> What to produce: The tail of the records, from the line containing "rt_inv legal (Engine.rt_loop" through the final line, should be printed exactly and on its own.

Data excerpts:
################

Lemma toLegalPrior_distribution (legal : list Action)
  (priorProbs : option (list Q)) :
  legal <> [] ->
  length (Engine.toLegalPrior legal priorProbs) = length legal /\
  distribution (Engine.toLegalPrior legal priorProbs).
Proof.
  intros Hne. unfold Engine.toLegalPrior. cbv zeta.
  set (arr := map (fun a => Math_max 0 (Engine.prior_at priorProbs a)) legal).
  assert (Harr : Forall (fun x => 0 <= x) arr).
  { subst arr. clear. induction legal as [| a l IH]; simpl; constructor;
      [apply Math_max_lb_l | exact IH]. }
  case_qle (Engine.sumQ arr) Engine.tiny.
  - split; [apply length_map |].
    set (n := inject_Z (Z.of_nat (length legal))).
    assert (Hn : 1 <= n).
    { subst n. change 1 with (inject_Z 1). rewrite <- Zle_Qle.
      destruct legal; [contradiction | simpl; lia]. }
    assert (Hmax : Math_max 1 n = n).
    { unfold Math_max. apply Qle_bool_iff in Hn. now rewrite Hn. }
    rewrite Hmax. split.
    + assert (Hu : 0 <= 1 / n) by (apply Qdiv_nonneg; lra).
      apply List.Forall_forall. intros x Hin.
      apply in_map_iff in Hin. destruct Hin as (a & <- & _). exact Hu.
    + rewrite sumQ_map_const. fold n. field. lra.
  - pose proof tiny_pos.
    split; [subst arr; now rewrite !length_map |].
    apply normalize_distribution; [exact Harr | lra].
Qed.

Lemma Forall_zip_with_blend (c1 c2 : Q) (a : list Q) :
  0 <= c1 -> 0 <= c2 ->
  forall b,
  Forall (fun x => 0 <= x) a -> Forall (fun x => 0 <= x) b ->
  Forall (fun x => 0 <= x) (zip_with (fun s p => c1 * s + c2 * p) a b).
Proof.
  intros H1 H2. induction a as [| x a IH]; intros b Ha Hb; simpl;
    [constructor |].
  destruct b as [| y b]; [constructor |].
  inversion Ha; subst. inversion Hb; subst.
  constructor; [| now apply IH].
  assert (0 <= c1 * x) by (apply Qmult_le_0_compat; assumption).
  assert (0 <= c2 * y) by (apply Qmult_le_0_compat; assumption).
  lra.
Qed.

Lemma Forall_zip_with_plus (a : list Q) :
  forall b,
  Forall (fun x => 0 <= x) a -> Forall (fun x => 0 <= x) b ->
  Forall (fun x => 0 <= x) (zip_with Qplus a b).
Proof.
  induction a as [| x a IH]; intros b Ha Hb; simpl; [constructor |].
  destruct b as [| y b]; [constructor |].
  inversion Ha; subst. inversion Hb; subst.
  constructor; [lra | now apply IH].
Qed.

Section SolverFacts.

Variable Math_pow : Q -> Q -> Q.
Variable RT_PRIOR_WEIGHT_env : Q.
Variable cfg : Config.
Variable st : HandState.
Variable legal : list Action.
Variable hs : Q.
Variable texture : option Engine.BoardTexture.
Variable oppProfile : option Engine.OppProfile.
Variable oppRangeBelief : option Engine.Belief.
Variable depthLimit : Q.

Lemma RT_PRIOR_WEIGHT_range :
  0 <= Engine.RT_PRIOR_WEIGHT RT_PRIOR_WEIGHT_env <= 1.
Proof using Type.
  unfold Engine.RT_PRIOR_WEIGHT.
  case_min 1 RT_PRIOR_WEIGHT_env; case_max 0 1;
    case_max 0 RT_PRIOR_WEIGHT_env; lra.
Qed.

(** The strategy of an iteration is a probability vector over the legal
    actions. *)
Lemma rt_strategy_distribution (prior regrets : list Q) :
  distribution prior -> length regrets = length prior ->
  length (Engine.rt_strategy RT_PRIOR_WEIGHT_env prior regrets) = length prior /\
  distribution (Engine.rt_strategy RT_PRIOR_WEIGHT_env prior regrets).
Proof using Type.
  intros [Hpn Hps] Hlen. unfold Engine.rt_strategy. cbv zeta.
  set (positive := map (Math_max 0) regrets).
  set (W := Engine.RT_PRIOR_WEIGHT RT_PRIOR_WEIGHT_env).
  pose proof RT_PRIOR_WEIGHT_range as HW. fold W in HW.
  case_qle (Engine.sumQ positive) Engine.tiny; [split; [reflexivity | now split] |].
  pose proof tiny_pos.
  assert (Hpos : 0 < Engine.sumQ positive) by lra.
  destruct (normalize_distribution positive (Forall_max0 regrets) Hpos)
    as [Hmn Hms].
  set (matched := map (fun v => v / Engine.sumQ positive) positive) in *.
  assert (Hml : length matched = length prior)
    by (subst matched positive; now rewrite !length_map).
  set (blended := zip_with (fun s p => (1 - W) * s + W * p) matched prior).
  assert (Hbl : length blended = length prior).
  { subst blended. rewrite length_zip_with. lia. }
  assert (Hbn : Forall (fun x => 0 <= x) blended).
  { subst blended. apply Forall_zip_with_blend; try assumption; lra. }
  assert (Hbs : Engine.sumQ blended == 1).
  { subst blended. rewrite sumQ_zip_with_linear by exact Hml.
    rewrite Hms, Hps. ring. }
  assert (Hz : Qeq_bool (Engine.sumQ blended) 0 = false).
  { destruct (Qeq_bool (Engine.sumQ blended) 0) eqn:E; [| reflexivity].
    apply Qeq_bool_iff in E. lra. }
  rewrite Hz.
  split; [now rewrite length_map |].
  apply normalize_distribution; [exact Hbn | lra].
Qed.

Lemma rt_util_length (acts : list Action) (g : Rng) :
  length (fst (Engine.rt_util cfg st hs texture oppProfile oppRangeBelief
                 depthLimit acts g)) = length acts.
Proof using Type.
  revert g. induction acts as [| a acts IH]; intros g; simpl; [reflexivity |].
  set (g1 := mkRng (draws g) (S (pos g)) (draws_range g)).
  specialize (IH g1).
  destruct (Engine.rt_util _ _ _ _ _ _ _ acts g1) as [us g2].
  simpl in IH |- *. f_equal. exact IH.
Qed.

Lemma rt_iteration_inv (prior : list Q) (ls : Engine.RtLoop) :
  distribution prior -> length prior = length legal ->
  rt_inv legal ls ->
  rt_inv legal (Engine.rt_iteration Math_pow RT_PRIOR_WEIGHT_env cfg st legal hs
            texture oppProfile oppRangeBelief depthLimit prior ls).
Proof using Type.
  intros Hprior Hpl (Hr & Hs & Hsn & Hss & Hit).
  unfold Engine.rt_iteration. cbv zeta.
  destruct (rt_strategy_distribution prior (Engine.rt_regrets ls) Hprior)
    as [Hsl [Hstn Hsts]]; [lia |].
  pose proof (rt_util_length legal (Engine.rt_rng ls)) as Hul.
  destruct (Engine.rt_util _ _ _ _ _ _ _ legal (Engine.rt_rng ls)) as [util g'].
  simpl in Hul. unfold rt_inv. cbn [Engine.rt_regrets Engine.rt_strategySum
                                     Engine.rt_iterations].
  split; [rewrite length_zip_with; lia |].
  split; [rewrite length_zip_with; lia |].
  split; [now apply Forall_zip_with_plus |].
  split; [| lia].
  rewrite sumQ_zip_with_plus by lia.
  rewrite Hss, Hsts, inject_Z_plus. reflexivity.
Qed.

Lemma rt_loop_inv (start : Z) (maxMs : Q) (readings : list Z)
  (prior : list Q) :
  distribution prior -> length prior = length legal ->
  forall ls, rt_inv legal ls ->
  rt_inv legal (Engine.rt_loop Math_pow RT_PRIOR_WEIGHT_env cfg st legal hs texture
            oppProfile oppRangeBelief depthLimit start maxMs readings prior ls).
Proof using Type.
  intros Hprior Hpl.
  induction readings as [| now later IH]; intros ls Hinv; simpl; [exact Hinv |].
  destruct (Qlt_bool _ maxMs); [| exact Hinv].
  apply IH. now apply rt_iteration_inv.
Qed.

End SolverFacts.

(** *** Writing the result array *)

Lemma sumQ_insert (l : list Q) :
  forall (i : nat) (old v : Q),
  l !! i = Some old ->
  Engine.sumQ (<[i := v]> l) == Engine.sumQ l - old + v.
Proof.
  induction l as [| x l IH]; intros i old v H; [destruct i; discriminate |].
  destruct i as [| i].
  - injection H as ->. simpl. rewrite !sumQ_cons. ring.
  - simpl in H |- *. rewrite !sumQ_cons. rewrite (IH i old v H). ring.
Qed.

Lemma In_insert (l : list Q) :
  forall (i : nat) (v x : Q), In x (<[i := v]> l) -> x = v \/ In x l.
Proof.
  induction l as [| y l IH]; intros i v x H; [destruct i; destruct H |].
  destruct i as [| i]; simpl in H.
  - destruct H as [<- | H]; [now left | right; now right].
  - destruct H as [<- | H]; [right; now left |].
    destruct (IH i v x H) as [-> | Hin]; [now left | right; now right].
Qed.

################

> Exercise solution:
  rt_inv legal (Engine.rt_loop Math_pow RT_PRIOR_WEIGHT_env cfg st legal hs texture
            oppProfile oppRangeBelief depthLimit start maxMs readings prior ls).
Proof using Type.
  intros Hprior Hpl.
  induction readings as [| now later IH]; intros ls Hinv; simpl; [exact Hinv |].
  destruct (Qlt_bool _ maxMs); [| exact Hinv].
  apply IH. now apply rt_iteration_inv.
Qed.

End SolverFacts.

(** *** Writing the result array *)

Lemma sumQ_insert (l : list Q) :
  forall (i : nat) (old v : Q),
  l !! i = Some old ->
  Engine.sumQ (<[i := v]> l) == Engine.sumQ l - old + v.
Proof.
  induction l as [| x l IH]; intros i old v H; [destruct i; discriminate |].
  destruct i as [| i].
  - injection H as ->. simpl. rewrite !sumQ_cons. ring.
  - simpl in H |- *. rewrite !sumQ_cons. rewrite (IH i old v H). ring.
Qed.

Lemma In_insert (l : list Q) :
  forall (i : nat) (v x : Q), In x (<[i := v]> l) -> x = v \/ In x l.
Proof.
  induction l as [| y l IH]; intros i v x H; [destruct i; destruct H |].
  destruct i as [| i]; simpl in H.
  - destruct H as [<- | H]; [now left | right; now right].
  - destruct H as [<- | H]; [right; now left |].
    destruct (IH i v x H) as [-> | Hin]; [now left | right; now right].
Qed.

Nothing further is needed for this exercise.